Brief - How do the records below read from their first line through the line containing "Section fill."? Write those lines out exactly.

Records for this exercise -
= Beginning of Section =
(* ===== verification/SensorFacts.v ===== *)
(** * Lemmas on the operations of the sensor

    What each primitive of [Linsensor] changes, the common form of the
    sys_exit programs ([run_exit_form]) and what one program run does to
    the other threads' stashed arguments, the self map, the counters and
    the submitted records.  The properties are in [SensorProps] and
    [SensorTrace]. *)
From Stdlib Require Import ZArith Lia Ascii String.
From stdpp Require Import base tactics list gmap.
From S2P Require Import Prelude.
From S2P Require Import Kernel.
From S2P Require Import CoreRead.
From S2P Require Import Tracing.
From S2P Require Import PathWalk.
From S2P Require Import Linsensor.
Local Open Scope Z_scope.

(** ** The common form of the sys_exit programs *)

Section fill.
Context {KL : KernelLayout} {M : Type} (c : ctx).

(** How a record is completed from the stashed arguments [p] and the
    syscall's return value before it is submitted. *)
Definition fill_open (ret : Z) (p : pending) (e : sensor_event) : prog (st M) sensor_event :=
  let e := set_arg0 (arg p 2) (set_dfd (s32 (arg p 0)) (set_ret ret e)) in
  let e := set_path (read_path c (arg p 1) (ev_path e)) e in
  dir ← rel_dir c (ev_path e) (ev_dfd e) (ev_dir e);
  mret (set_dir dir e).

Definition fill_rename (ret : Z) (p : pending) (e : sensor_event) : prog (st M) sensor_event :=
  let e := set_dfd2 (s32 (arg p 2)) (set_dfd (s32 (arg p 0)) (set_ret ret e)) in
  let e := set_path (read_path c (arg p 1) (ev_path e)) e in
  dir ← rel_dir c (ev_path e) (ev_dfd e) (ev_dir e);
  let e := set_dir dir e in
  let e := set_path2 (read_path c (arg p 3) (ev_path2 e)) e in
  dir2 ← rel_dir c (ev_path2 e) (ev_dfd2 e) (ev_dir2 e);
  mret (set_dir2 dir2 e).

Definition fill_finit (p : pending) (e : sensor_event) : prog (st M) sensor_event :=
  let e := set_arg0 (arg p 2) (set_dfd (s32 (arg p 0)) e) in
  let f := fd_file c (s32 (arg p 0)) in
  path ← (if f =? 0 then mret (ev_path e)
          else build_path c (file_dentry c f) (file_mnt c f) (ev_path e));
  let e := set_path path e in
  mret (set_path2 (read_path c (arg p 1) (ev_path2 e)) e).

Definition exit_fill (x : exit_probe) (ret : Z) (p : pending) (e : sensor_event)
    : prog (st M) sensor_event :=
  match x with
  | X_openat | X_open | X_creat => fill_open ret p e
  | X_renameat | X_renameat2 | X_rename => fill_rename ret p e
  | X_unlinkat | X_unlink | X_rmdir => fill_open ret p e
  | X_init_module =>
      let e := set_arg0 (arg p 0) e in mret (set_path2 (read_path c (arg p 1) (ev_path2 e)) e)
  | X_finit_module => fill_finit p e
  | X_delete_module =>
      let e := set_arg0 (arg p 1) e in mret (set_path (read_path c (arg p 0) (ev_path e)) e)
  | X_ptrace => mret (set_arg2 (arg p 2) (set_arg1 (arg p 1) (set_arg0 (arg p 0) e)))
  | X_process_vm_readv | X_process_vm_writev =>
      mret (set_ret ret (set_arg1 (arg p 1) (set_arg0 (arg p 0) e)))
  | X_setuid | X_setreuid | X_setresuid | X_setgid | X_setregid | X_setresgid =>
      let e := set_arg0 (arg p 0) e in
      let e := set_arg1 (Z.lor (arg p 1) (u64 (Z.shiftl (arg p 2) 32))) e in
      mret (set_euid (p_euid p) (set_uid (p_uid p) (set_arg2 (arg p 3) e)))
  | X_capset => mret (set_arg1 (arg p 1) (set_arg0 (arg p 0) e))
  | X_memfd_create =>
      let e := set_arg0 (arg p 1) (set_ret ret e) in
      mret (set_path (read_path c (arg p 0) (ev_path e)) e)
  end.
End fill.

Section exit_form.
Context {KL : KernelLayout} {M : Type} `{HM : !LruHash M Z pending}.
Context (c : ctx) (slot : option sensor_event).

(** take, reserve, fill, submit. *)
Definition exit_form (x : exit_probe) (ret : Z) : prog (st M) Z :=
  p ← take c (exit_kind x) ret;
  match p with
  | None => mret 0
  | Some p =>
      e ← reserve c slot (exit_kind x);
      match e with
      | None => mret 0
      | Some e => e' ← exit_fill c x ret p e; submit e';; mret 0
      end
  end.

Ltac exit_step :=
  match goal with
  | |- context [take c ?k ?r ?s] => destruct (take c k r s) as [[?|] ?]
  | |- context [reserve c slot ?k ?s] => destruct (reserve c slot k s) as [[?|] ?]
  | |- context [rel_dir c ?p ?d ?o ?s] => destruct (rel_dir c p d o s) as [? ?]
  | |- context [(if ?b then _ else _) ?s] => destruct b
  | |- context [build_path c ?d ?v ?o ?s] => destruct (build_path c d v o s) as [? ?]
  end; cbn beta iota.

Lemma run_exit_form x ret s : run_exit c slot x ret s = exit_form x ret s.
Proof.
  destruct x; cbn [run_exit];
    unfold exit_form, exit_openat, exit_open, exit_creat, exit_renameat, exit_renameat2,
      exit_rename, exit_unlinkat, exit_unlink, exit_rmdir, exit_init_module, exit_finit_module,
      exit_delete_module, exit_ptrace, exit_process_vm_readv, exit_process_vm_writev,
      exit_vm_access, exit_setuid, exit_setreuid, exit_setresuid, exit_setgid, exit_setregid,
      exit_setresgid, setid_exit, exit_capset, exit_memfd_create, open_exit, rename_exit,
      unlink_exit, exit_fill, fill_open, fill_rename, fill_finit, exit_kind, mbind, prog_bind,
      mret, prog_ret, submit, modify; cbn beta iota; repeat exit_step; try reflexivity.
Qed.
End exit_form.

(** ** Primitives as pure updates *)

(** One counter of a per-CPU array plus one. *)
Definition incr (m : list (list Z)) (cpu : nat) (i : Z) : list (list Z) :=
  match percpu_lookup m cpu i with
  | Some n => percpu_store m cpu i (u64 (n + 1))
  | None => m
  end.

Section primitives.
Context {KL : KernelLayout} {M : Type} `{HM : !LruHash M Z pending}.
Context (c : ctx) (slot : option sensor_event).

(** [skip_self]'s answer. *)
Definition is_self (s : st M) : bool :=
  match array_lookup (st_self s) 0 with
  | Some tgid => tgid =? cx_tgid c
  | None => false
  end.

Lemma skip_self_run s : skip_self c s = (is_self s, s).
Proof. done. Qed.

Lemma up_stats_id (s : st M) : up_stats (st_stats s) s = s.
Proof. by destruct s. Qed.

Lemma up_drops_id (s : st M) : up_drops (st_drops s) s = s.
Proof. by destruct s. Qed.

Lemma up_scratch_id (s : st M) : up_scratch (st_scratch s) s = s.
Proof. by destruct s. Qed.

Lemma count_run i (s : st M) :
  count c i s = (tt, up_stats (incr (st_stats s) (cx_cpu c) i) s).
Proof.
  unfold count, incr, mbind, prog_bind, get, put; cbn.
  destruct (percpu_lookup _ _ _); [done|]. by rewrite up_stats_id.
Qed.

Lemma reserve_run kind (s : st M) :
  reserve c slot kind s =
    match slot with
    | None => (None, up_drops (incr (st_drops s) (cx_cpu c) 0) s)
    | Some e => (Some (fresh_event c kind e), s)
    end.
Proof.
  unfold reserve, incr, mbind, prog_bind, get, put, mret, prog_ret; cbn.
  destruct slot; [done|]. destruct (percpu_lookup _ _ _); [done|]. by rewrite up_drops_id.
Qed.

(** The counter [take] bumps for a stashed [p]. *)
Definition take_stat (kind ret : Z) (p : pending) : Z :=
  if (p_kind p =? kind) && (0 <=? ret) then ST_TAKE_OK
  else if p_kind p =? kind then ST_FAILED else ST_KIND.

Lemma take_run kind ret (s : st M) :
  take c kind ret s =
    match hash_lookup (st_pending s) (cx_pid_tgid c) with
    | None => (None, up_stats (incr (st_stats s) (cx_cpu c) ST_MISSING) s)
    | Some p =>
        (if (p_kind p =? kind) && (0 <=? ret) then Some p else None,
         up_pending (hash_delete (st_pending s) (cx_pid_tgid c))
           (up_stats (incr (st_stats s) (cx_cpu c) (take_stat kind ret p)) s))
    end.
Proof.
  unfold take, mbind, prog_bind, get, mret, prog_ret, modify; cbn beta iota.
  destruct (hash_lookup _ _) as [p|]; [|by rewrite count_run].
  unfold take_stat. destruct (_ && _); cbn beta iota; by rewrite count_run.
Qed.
= End of Section =
Result for this exercise -
(* ===== verification/SensorFacts.v ===== *)
(** * Lemmas on the operations of the sensor

    What each primitive of [Linsensor] changes, the common form of the
    sys_exit programs ([run_exit_form]) and what one program run does to
    the other threads' stashed arguments, the self map, the counters and
    the submitted records.  The properties are in [SensorProps] and
    [SensorTrace]. *)
From Stdlib Require Import ZArith Lia Ascii String.
From stdpp Require Import base tactics list gmap.
From S2P Require Import Prelude.
From S2P Require Import Kernel.
From S2P Require Import CoreRead.
From S2P Require Import Tracing.
From S2P Require Import PathWalk.
From S2P Require Import Linsensor.
Local Open Scope Z_scope.

(** ** The common form of the sys_exit programs *)

Section fill.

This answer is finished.